Nicotinamide benefits both mothers and pups in two contrasting mouse models of preeclampsia. - PubMed - NCBI
"...To explore the potential of nicotinamide for treating PE, we first evaluated its effects on the PE-like condition induced in nonpregnant female inbred strain C57BL/6J mice by administrating 109 plaque forming units (pfu) of a recombinant adenovirus, rAdV Flt1(1-3), that infects the liver and causes production of Flt1(1-3) and increases its concentration in the plasma (7). [Flt(1-3) is a synthetic protein that includes a signal sequence, the first 328 amino acids of FLT1, and six copies of a His tag.] These experiments showed that 500 mg/kg per day of oral nicotinamide has significant beneficial effects on the hypertension, albuminuria, damage to the endothelium of the renal glomerular capillaries, and glomerular mesangial expansion caused by the Flt1(1-3) (Fig. S1). [The amount of nicotinamide used in these and all of our other experiments (500 mg/kg per day) is equivalent to 2.5 g/d in a 60-kg human, when corrected for body surface area (8), and consequently does not exceed doses (3–9 g daily) that are commonly used (9, 10).]

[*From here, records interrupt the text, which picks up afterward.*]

(** C3. When a combination of theme predicate and weight matches no edge,
    the trace generator still returns a trace: the placeholder of one
    null point, marked not visible; and the trace list of the figure
    holds it at the place of that combination. *)
Theorem empty_match_placeholder (wd : World) (edges : list EdgeRec) :
  valid_input wd edges ->
  let G := build_graph edges in
  let no_match f wt :=
    forall e, In e (nx.edges G) -> accepts f (Some wt) e = false in
  (forall pos f wt sfx,
      (forall e, In e (nx.edges G) -> accepts f wt e = false) ->
      make_edge_trace G pos f wt sfx = Ok (placeholder sfx))
  /\ (forall sfx, go.x (placeholder sfx) = [None]
                  /\ go.y (placeholder sfx) = [None]
                  /\ go.visible (placeholder sfx) = false)
  /\ exists fig,
       written (run wd) = Some fig
       /\ (no_match all_filter 2%Z ->
           nth_error (go.traces fig) 0 = Some (placeholder "_all_w2"))
       /\ (no_match all_filter 3%Z ->
           nth_error (go.traces fig) 1 = Some (placeholder "_all_w3"))
       /\ forall i th, nth_error (all_themes edges) i = Some th ->
            (no_match (theme_filter th) 2%Z ->
             nth_error (go.traces fig) (2 + 2 * i)
             = Some (placeholder ("_" ++ th ++ "_w2")%string))
            /\ (no_match (theme_filter th) 3%Z ->
                nth_error (go.traces fig) (2 + 2 * i + 1)
                = Some (placeholder ("_" ++ th ++ "_w3")%string)).
Proof.
  intros V G no_match.
  split; [intros pos f wt sfx; apply TraceFacts.make_edge_trace_none|].
  split; [intros sfx; repeat split|].
  destruct (run_figure wd edges V) as [pos [nt [P [C [NT [_ Wr]]]]]].
  fold G in P, C, NT, Wr.
  eexists. split; [exact Wr|]. cbn [go.traces].
  split; [|split].
  - intros H. unfold traces_of. cbn [app nth_error].
    now rewrite edge_trace_none.
  - intros H. unfold traces_of. cbn [app nth_error].
    now rewrite edge_trace_none.
  - intros i th Hth.
    destruct (FigureFacts.traces_of_theme G pos _ nt i th Hth) as [H2 H3].
    split; intros H.
    + rewrite H2. unfold theme_trace_w2. now rewrite edge_trace_none.
    + rewrite H3. unfold theme_trace_w3. now rewrite edge_trace_none.
Qed.

Lemma empty_match_placeholder_witness :
  exists fig,
    written (run scenario_world) = Some fig
    /\ nth_error (go.traces fig) 2 = Some (placeholder "_abolition_w2").
Proof.
  destruct (empty_match_placeholder scenario_world scenario_edges
              scenario_valid) as [_ [_ [fig [Wr [_ [_ H]]]]]].
  exists fig. split; [exact Wr|].
  destruct (H 0%nat "abolition" eq_refl) as [H2 _].
  apply H2. intros e I. vm_compute in I.
  destruct I as [<-|[<-|[]]]; reflexivity.
Defined.
(** * Tele-Clone: the conversation/message store, the REST surface and the
      push fan-out hub

    A shallow embedding of [server/storage.ts], [server/routes.ts] and the
    parts of [shared/schema.ts] and [shared/routes.ts] they rely on, together
    with the properties of the specification that concern them.

    The persistence layer is modelled as a record of tables.  A table is the
    list of its rows in insertion order; a statement is a function on that
    record, and the methods of [DatabaseStorage] are written in a small state
    and exception monad that threads the database through the statements the
    way the [await]s of the source do. *)

From stdpp Require Import gmap strings list sorting.
From Stdlib Require Import ZArith Ascii.

Open Scope Z_scope.

(* ===================================================================== *)
(** * Data model ([shared/schema.ts]) *)
(* ===================================================================== *)

(** Modelled from the spec: the [users] table is declared in
    [shared/models/auth.ts], which is not among the sources.  The columns
    kept are the ones the store reads ([users.id], [users.email],
    [users.firstName], [users.lastName]); [id] is the key the other tables
    reference, the name columns are nullable. *)
Record User := mkUser {
  user_id : string;
  user_email : option string;
  user_firstName : option string;
  user_lastName : option string;
}.
(** * generate_catalog_index.py: a shallow embedding and its properties

    The script turns the OCR text of catalogue pages into one record per
    page (title, products, keywords, summary, section) and a per-section
    index.  The embedding follows the script function by function.

    - A Python [str] is a list of Unicode code points ([N]).
    - CPython's whitespace table ([str.isspace], [\s], [str.strip]) is
      written out.  The case and letter tables ([str.isalpha],
      [str.isupper], [str.isalnum], [str.upper], [str.lower]) are a
      parameter [unicode_db] of every function that consults them: general
      theorems hold for any table, and [ascii_db] runs the functions on
      ASCII text.
    - The regular expressions of the script are terms of a small
      backtracking matcher with the greedy, leftmost semantics of [re].
    - [dict] and [set] values are [gmap] and [gset]. *)

From Stdlib Require Import ZArith NArith List Bool Lia String Ascii DecimalString.
From Stdlib Require Decimal DecimalPos.
From stdpp Require Import gmap sorting.

Local Open Scope N_scope.

(** ** Strings *)

Abbreviation char := N (only parsing).
Abbreviation str := (list N) (only parsing).

(** A string literal of the script (ASCII only; other characters are
    spelled as code points). *)
Definition lit (s : string) : str := map N_of_ascii (list_ascii_of_string s).

(** U+2013, the dash of the title and range formats. *)
Definition en_dash : N := 8211.

(** [Py_UNICODE_ISSPACE]: the characters [str.strip], [str.isspace] and the
    [\s] class of [re] treat as whitespace. *)
Definition isspace (c : N) : bool :=
  ((9 <=? c) && (c <=? 13)) || ((28 <=? c) && (c <=? 32))
  || (c =? 133) || (c =? 160) || (c =? 5760)
  || ((8192 <=? c) && (c <=? 8202))
  || (c =? 8232) || (c =? 8233) || (c =? 8239) || (c =? 8287) || (c =? 12288).
(** * Felzenszwalb-Huttenlocher segmentation: union-find forest and merge passes

    A shallow embedding of [src/union_find.py] and [src/fh_segmentation.py].

    Conventions.
    - Python exceptions are an error result ([res]); a function that can raise
      returns [res A].
    - A numpy 1-D array is a [list]; indexing goes through [np_index], which
      implements numpy's rule for integer indices: [0 <= i < n] addresses
      element [i], [-n <= i < 0] addresses element [n + i], any other
      integer raises [IndexError], or [OverflowError] when it is in the
      unsigned half of the 64-bit range.
    - A binary64 number is the rational it denotes.  [float64] rounds a
      rational to 53 significant bits, to nearest, ties to even; it is the
      conversion of an integer to [float] and the rounding of a binary64
      difference, square or sum.  The exponent range is looked at in
      [float(k)] only, where Python raises [OverflowError]; infinities, NaN
      and the reduced precision of subnormal results have no counterpart,
      so a statement about thresholds speaks of values within the normal
      range.
    - [UnionFind.parent] is created by [np.arange] and is only ever written
      with values read back from it, so its elements are indices; they are
      kept as [nat].  [rank] is a counter array kept as [nat] as well.
    - The recursion of [find] is given a budget of [len(parent) + 1] frames;
      running out is [RecursionError].  The budget is shown never to run out
      on a forest built by [UnionFind(size)], [find] and [union]; the
      interpreter's own recursion limit is not modelled.
    - An image is a 2-D or 3-D numpy array with its element type; arrays
      live in a store and are handed around by location, so that writing
      through one name shows through every other name of the same array.
    - [np.random] is a stream of draws given to the entry point, and
      [skimage.filters.gaussian] a function parameter of it. *)

From Stdlib Require Import ZArith QArith Qround Qpower Qabs Lqa Lia.
From stdpp Require Import base tactics option list numbers sorting gmap.
(** * bravado_core.spec_flattening: a shallow embedding and its properties

    The development follows [src/bravado_core/spec_flattening.py]:
    the URI marshaler [_marshal_uri], the collision reporter
    [_warn_if_uri_clash_on_same_marshaled_representation], the classifier
    [_determine_object_type] and the flattening engine [flattened_spec]
    with its inner recursive function [descend].

    Python's own library functions used by the module ([str.replace],
    [urllib.parse], [posixpath], [copy.deepcopy]) and jsonschema's
    [RefResolver] are modelled in the modules [PyStr], [Urllib],
    [PosixPath], [Heap] and [JsonSchema]. *)

From Stdlib Require Import Ascii String List ZArith Lia Bool Arith Permutation Sorted.
From stdpp Require Import base decidable option list strings gmap.

Import ListNotations.
Local Open Scope bool_scope.
Set Warnings "-register-all,-clear-no-such-hyp".

(* ===================================================================== *)
(** * Python strings *)
(* ===================================================================== *)

Module PyStr.

(** [s[:n]] and [s[n:]] *)
Fixpoint take (n : nat) (s : string) : string :=
  match n, s with
  | S n', String c s' => String c (take n' s')
  | _, _ => ""
  end.

Fixpoint drop (n : nat) (s : string) : string :=
  match n, s with
  | S n', String _ s' => drop n' s'
  | _, _ => s
  end.

(** [c in s] for a one-character [c] *)
Fixpoint mem (c : ascii) (s : string) : bool :=
  match s with
  | "" => false
  | String a s' => Ascii.eqb a c || mem c s'
  end.

(** [s.find(c)] for a one-character [c]; [None] stands for [-1] *)
Fixpoint find (c : ascii) (s : string) : option nat :=
  match s with
  | "" => None
  | String a s' =>
      if Ascii.eqb a c then Some 0
      else match find c s' with Some i => Some (S i) | None => None end
  end.

(** [s.rfind(c)] *)
Fixpoint rfind (c : ascii) (s : string) : option nat :=
  match s with
  | "" => None
  | String a s' =>
      match rfind c s' with
      | Some i => Some (S i)
      | None => if Ascii.eqb a c then Some 0 else None
      end
  end.

(** [s.split(c, 1)] when [c in s]: the text before and after the first
    occurrence *)
Definition split1 (c : ascii) (s : string) : string * string :=
  match find c s with
  | Some i => (take i s, drop (S i) s)
  | None => (s, "")
  end.

(** [s.split(c)] for a one-character separator *)
Fixpoint split_go (c : ascii) (cur : string) (s : string) : list string :=
  match s with
  | "" => [String.rev cur]
  | String a s' =>
      if Ascii.eqb a c then String.rev cur :: split_go c "" s'
      else split_go c (String a cur) s'
  end.
Definition split (c : ascii) (s : string) : list string := split_go c "" s.

(** [sep.join(l)] *)
Definition join (sep : string) (l : list string) : string := String.concat sep l.

(** [s.startswith(p)] *)
Definition startswith (p s : string) : bool := String.prefix p s.

(** [p in s] for strings: substring test *)
Fixpoint contains (p s : string) : bool :=
  String.prefix p s ||
  match s with
  | "" => false
  | String _ s' => contains p s'
  end.

(** [s.replace(old, new)]: every non-overlapping occurrence of [old],
    scanning from the left.  [skip] counts the characters of an
    occurrence of [old] still to be passed over. *)
Fixpoint replace_go (old new : string) (skip : nat) (s : string) : string :=
  match s with
  | "" => ""
  | String a s' =>
      match skip with
      | S k => replace_go old new k s'
      | O =>
          if String.prefix old s
          then new +:+ replace_go old new (String.length old - 1) s'
          else String a (replace_go old new 0 s')
      end
  end.

(** With an empty [old] Python inserts [new] before every character and
    at the end. *)
Fixpoint intersperse (new : string) (s : string) : string :=
  match s with
  | "" => new
  | String a s' => new +:+ String a (intersperse new s')
  end.

Definition replace (old new s : string) : string :=
  match old with
  | "" => intersperse new s
  | _ => replace_go old new 0 s
  end.

Definition lower_ascii (c : ascii) : ascii :=
  let n := nat_of_ascii c in
  if (65 <=? n)%nat && (n <=? 90)%nat then ascii_of_nat (n + 32) else c.

Fixpoint lower (s : string) : string :=
  match s with
  | "" => ""
  | String a s' => String (lower_ascii a) (lower s')
  end.

Definition is_empty (s : string) : bool :=
  match s with "" => true | _ => false end.

(** [s.rstrip(c)] *)
Fixpoint rstrip (c : ascii) (s : string) : string :=
  match s with
  | "" => ""
  | String a s' =>
      match rstrip c s' with
      | "" => if Ascii.eqb a c then "" else String a ""
      | r => String a r
      end
  end.

Fixpoint all_chars (p : ascii -> bool) (s : string) : bool :=
  match s with
  | "" => true
  | String a s' => p a && all_chars p s'
  end.

(** [sorted(l)] on strings: insertion sort by code point order *)
Fixpoint insert_sorted (x : string) (l : list string) : list string :=
  match l with
  | [] => [x]
  | y :: l' => if String.leb x y then x :: l else y :: insert_sorted x l'
  end.

Definition sorted (l : list string) : list string :=
  fold_right insert_sorted [] l.

End PyStr.

(* ===================================================================== *)
(** * Python exceptions *)
(* ===================================================================== *)

Inductive exn : Type :=
  | ValueError (msg : string)
  | TypeError (msg : string)
  | AttributeError (msg : string)
  | KeyError (msg : string)
  | RefResolutionError (msg : string).

Inductive result (A : Type) : Type :=
  | Ok (a : A)
  | Raise (e : exn).
Arguments Ok {A} a.
Arguments Raise {A} e.

Definition is_ok {A} (r : result A) : bool :=
  match r with Ok _ => true | Raise _ => false end.

(* ===================================================================== *)
(** * urllib.parse *)
(* ===================================================================== *)

(** The functions of CPython's [urllib.parse] the flattening module calls
    ([urlparse], [urlunparse], [urljoin]) and [urldefrag], used by the
    resolver.  Text is taken as [str]; the cache, the stripping of control
    characters and the validation of bracketed hosts are left out. *)
Module Urllib.

Record ParseResult : Type := mkParseResult {
  scheme : string;
  netloc : string;
  path : string;
  params : string;
  query : string;
  fragment : string
}.

Definition uses_relative : list string :=
  [""; "ftp"; "http"; "gopher"; "nntp"; "imap"; "wais"; "file"; "https";
   "shttp"; "mms"; "prospero"; "rtsp"; "rtspu"; "sftp"; "svn"; "svn+ssh";
   "ws"; "wss"].

Definition uses_netloc : list string :=
  [""; "ftp"; "http"; "gopher"; "nntp"; "telnet"; "imap"; "wais"; "file";
   "mms"; "https"; "shttp"; "snews"; "prospero"; "rtsp"; "rtspu"; "rsync";
   "svn"; "svn+ssh"; "sftp"; "nfs"; "git"; "git+ssh"; "ws"; "wss"].

Definition uses_params : list string :=
  [""; "ftp"; "hdl"; "prospero"; "http"; "imap"; "https"; "shttp"; "rtsp";
   "rtspu"; "sip"; "sips"; "mms"; "sftp"; "tel"].

Definition str_in (s : string) (l : list string) : bool :=
  existsb (String.eqb s) l.

Definition is_scheme_char (c : ascii) : bool :=
  let n := nat_of_ascii c in
  ((97 <=? n)%nat && (n <=? 122)%nat) || ((65 <=? n)%nat && (n <=? 90)%nat)
  || ((48 <=? n)%nat && (n <=? 57)%nat)
  || Ascii.eqb c "+" || Ascii.eqb c "-" || Ascii.eqb c ".".

(** [urlunsplit((scheme, netloc, url, query, fragment))] *)
Definition urlunsplit (scheme netloc url query fragment : string) : string :=
  let url :=
    if negb (PyStr.is_empty netloc)
       || (negb (PyStr.is_empty scheme) && str_in scheme uses_netloc
           && negb (String.eqb (PyStr.take 2 url) "//"))
    then
      let url :=
        if negb (PyStr.is_empty url) && negb (String.eqb (PyStr.take 1 url) "/")
        then "/" +:+ url else url in
      "//" +:+ netloc +:+ url
    else url in
  let url := if PyStr.is_empty scheme then url else scheme +:+ ":" +:+ url in
  let url := if PyStr.is_empty query then url else url +:+ "?" +:+ query in
  let url := if PyStr.is_empty fragment then url else url +:+ "#" +:+ fragment in
  url.

(** [urlunparse(components)] *)
Definition urlunparse (u : ParseResult) : string :=
  let url :=
    if PyStr.is_empty (params u) then path u
    else path u +:+ ";" +:+ params u in
  urlunsplit (scheme u) (netloc u) url (query u) (fragment u).

Definition min_opt (delim : nat) (w : option nat) : nat :=
  match w with Some i => Nat.min delim i | None => delim end.

(** [_splitnetloc(url, 2)] for a [url] that starts with two slashes *)
Definition splitnetloc (url : string) : string * string :=
  let rest := PyStr.drop 2 url in
  let delim := String.length rest in
  let delim := min_opt delim (PyStr.find "/" rest) in
  let delim := min_opt delim (PyStr.find "?" rest) in
  let delim := min_opt delim (PyStr.find "#" rest) in
  (PyStr.take delim rest, PyStr.drop delim rest).

(** [urlsplit(url, scheme)]: the five components *)
Definition urlsplit (default_scheme url : string)
  : string * string * string * string * string :=
  let '(scheme, url) :=
    match PyStr.find ":" url with
    | Some (S i) =>
        if PyStr.all_chars is_scheme_char (PyStr.take (S i) url)
        then (PyStr.lower (PyStr.take (S i) url), PyStr.drop (S (S i)) url)
        else (default_scheme, url)
    | _ => (default_scheme, url)
    end in
  let '(netloc, url) :=
    if String.eqb (PyStr.take 2 url) "//" then splitnetloc url else ("", url) in
  let '(url, fragment) :=
    if PyStr.mem "#" url then PyStr.split1 "#" url else (url, "") in
  let '(url, query) :=
    if PyStr.mem "?" url then PyStr.split1 "?" url else (url, "") in
  (scheme, netloc, url, query, fragment).

(** [_splitparams(url)] *)
Definition splitparams (url : string) : string * string :=
  let start :=
    match PyStr.rfind "/" url with Some i => i | None => 0 end in
  match PyStr.find ";" (PyStr.drop start url) with
  | Some j => (PyStr.take (start + j) url, PyStr.drop (S (start + j)) url)
  | None => (url, "")
  end.

Definition urlparse_with (default_scheme url : string) : ParseResult :=
  let '(scheme, netloc, url, query, fragment) := urlsplit default_scheme url in
  let '(url, params) :=
    if str_in scheme uses_params && PyStr.mem ";" url
    then splitparams url else (url, "") in
  mkParseResult scheme netloc url params query fragment.

(** [urlparse(url)] *)
Definition urlparse (url : string) : ParseResult := urlparse_with "" url.

(** [urldefrag(url)] *)
Definition urldefrag (url : string) : string * string :=
  if PyStr.mem "#" url then
    let u := urlparse url in
    (urlunparse (mkParseResult (scheme u) (netloc u) (path u) (params u) (query u) ""),
     fragment u)
  else (url, "").

(** [segments[1:-1] = filter(None, segments[1:-1])] *)
Definition filter_middle (segments : list string) : list string :=
  match segments with
  | [] => []
  | first :: rest =>
      match List.rev rest with
      | [] => [first]
      | last :: rmid =>
          first :: List.filter (fun s => negb (PyStr.is_empty s)) (List.rev rmid)
                ++ [last]
      end
  end.

(** the loop over [segments]; [resolved] is kept in reverse *)
Fixpoint resolve_segments (segments : list string) (resolved : list string)
  : list string :=
  match segments with
  | [] => List.rev resolved
  | seg :: segments' =>
      if String.eqb seg ".." then resolve_segments segments' (List.tl resolved)
      else if String.eqb seg "." then resolve_segments segments' resolved
      else resolve_segments segments' (seg :: resolved)
  end.

(** [urljoin(base, url)] *)
Definition urljoin (base url : string) : string :=
  if PyStr.is_empty base then url
  else if PyStr.is_empty url then base
  else
    let b := urlparse base in
    let u := urlparse_with (scheme b) url in
    if negb (String.eqb (scheme u) (scheme b)) || negb (str_in (scheme u) uses_relative)
    then url
    else if str_in (scheme u) uses_netloc && negb (PyStr.is_empty (netloc u))
    then urlunparse u
    else
      let netloc' := if str_in (scheme u) uses_netloc then netloc b else netloc u in
      if PyStr.is_empty (path u) && PyStr.is_empty (params u) then
        let query' := if PyStr.is_empty (query u) then query b else query u in
        urlunparse (mkParseResult (scheme u) netloc' (path b) (params b) query' (fragment u))
      else
        let base_parts := PyStr.split "/" (path b) in
        let base_parts :=
          if PyStr.is_empty (List.last base_parts "") then base_parts
          else List.removelast base_parts in
        let segments :=
          if String.eqb (PyStr.take 1 (path u)) "/" then PyStr.split "/" (path u)
          else filter_middle (base_parts ++ PyStr.split "/" (path u)) in
        let resolved := resolve_segments segments [] in
        let resolved :=
          if str_in (List.last segments "") ["."; ".."] then resolved ++ [""]
          else resolved in
        let joined := PyStr.join "/" resolved in
        urlunparse (mkParseResult (scheme u) netloc'
                      (if PyStr.is_empty joined then "/" else joined)
                      (params u) (query u) (fragment u)).

End Urllib.

Export Urllib.

(* ===================================================================== *)
(** * posixpath *)
(* ===================================================================== *)

(** [os.path] on a POSIX system.  The working directory that [abspath]
    reads from the process is an argument, [cwd]. *)
Module PosixPath.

"...Fig. S6 presents diagrammatically an overview of the pathways via which nicotinamide may benefit both mothers and pups in our two contrasting mouse models of PE. Nicotinamide inhibits ADPR cyclase, relaxes blood vessels constricted by sFLT1 (2, 3), and improves the condition of the endothelium, thereby correcting the hypertension and the albuminuria caused in the mothers by PE. At the same time, acting through the NAD+ salvage pathway, it improves the metabolic state of hypoxic embryos, normalizes their production of ATP, and prevents FGR. Nicotinamide probably ameliorates the consequences of PE-associated ischemia in the same way that it protects the heart from ischemic reperfusion injury (25)."